The required answer is every line of the data containing the word "Scope".

*EXERCISE INPUT*

= Beginning of Section =

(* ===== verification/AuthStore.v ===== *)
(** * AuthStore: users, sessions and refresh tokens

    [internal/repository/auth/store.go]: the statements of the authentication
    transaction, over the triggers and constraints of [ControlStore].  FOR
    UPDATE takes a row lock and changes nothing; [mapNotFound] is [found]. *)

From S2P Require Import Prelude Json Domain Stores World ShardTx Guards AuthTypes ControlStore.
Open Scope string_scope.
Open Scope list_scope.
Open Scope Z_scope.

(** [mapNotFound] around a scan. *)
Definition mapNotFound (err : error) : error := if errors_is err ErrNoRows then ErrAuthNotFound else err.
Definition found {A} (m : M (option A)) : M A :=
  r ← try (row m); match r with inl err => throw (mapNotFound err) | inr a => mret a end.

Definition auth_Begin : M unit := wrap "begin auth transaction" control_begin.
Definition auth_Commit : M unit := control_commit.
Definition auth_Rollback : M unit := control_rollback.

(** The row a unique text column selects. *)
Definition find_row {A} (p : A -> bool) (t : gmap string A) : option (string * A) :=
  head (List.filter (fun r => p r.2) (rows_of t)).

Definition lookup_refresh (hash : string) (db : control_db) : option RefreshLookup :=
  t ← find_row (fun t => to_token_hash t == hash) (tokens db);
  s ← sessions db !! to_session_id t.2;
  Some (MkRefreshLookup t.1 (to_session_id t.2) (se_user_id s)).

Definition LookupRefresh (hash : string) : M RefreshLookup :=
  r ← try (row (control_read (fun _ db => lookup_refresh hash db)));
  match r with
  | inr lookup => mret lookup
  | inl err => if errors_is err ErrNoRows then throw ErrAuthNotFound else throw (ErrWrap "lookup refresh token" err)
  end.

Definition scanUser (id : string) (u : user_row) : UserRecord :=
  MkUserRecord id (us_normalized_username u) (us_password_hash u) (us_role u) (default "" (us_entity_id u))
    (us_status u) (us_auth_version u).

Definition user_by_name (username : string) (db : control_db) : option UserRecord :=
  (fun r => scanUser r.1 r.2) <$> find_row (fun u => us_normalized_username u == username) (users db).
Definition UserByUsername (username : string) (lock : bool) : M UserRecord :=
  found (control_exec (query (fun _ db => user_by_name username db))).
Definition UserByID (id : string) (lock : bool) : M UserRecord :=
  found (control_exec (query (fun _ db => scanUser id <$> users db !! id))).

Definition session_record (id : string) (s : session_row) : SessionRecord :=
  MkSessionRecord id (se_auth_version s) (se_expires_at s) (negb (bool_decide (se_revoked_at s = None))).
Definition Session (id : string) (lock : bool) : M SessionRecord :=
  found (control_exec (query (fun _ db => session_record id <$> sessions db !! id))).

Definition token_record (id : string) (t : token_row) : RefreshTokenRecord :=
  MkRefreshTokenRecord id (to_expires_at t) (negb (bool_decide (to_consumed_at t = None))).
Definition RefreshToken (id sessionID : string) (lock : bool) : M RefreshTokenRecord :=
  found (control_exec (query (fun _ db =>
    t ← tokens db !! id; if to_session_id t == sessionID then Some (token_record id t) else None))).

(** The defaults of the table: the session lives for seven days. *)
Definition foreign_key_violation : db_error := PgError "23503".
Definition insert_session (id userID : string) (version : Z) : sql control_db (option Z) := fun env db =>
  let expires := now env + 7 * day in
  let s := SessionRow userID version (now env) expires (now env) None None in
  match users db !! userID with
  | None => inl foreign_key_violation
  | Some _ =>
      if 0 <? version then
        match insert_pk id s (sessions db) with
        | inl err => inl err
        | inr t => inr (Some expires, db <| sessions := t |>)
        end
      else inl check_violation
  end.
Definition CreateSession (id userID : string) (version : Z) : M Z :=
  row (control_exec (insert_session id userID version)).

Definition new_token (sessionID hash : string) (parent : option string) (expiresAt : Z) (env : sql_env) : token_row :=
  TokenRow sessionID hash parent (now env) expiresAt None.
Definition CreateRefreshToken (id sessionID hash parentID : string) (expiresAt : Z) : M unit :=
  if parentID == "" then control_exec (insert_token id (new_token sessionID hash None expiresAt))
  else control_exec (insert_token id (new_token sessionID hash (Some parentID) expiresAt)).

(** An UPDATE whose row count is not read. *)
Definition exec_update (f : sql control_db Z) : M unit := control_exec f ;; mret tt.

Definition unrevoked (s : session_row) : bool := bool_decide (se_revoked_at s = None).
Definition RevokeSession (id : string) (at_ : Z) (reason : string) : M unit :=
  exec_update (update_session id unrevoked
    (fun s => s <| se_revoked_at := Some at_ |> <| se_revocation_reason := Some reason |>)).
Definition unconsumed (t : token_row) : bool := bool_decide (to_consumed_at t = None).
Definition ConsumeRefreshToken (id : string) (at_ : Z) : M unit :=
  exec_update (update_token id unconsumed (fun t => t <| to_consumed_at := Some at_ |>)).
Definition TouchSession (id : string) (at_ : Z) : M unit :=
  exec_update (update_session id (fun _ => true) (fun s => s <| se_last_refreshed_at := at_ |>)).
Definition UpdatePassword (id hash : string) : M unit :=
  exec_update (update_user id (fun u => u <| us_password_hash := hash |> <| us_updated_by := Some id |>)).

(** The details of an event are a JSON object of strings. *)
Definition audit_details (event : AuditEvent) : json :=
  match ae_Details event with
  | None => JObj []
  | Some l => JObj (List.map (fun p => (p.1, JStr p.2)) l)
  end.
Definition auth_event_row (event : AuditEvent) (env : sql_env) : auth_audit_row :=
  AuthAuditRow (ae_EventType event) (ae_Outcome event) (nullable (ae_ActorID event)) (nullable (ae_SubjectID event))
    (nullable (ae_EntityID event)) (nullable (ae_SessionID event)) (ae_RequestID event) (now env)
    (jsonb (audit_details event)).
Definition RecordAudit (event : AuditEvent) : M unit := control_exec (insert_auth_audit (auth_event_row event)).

= End of Section =

*SOLUTION TO THIS EXERCISE*
Open Scope string_scope.
Open Scope list_scope.
Open Scope Z_scope.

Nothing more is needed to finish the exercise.